(Collected data)

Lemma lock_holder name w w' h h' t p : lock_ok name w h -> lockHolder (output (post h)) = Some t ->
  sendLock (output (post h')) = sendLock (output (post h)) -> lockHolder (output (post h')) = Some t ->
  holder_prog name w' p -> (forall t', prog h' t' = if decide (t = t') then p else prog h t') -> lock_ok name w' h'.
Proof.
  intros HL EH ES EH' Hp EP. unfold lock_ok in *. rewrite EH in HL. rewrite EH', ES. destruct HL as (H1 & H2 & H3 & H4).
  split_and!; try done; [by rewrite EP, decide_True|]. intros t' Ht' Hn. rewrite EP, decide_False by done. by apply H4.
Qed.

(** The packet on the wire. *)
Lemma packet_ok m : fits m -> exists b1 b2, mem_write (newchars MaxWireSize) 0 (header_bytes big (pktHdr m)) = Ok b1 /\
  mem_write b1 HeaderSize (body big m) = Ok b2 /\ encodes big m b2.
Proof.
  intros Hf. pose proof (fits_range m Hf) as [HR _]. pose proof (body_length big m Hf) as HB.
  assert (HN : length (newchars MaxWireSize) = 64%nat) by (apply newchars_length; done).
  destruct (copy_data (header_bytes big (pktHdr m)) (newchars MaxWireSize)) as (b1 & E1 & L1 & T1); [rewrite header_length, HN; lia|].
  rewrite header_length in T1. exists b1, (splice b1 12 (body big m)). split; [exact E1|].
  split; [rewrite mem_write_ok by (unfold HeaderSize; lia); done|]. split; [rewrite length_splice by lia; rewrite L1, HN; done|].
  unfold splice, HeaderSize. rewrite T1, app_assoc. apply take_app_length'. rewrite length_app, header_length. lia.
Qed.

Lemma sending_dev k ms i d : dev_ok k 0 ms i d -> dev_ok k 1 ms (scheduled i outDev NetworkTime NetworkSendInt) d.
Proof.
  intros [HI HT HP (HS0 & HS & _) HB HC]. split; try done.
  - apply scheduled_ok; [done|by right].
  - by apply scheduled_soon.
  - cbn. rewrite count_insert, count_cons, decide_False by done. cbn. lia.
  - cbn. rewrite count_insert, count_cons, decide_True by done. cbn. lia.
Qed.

**Problem to work on**: Transcribe the data above verbatim.

**Finished task**:
Lemma lock_holder name w w' h h' t p : lock_ok name w h -> lockHolder (output (post h)) = Some t ->
  sendLock (output (post h')) = sendLock (output (post h)) -> lockHolder (output (post h')) = Some t ->
  holder_prog name w' p -> (forall t', prog h' t' = if decide (t = t') then p else prog h t') -> lock_ok name w' h'.
Proof.
  intros HL EH ES EH' Hp EP. unfold lock_ok in *. rewrite EH in HL. rewrite EH', ES. destruct HL as (H1 & H2 & H3 & H4).
  split_and!; try done; [by rewrite EP, decide_True|]. intros t' Ht' Hn. rewrite EP, decide_False by done. by apply H4.
Qed.

(** The packet on the wire. *)
Lemma packet_ok m : fits m -> exists b1 b2, mem_write (newchars MaxWireSize) 0 (header_bytes big (pktHdr m)) = Ok b1 /\
  mem_write b1 HeaderSize (body big m) = Ok b2 /\ encodes big m b2.
Proof.
  intros Hf. pose proof (fits_range m Hf) as [HR _]. pose proof (body_length big m Hf) as HB.
  assert (HN : length (newchars MaxWireSize) = 64%nat) by (apply newchars_length; done).
  destruct (copy_data (header_bytes big (pktHdr m)) (newchars MaxWireSize)) as (b1 & E1 & L1 & T1); [rewrite header_length, HN; lia|].
  rewrite header_length in T1. exists b1, (splice b1 12 (body big m)). split; [exact E1|].
  split; [rewrite mem_write_ok by (unfold HeaderSize; lia); done|]. split; [rewrite length_splice by lia; rewrite L1, HN; done|].
  unfold splice, HeaderSize. rewrite T1, app_assoc. apply take_app_length'. rewrite length_app, header_length. lia.
Qed.

Lemma sending_dev k ms i d : dev_ok k 0 ms i d -> dev_ok k 1 ms (scheduled i outDev NetworkTime NetworkSendInt) d.
Proof.
  intros [HI HT HP (HS0 & HS & _) HB HC]. split; try done.
  - apply scheduled_ok; [done|by right].
  - by apply scheduled_soon.
  - cbn. rewrite count_insert, count_cons, decide_False by done. cbn. lia.
  - cbn. rewrite count_insert, count_cons, decide_True by done. cbn. lia.
Qed.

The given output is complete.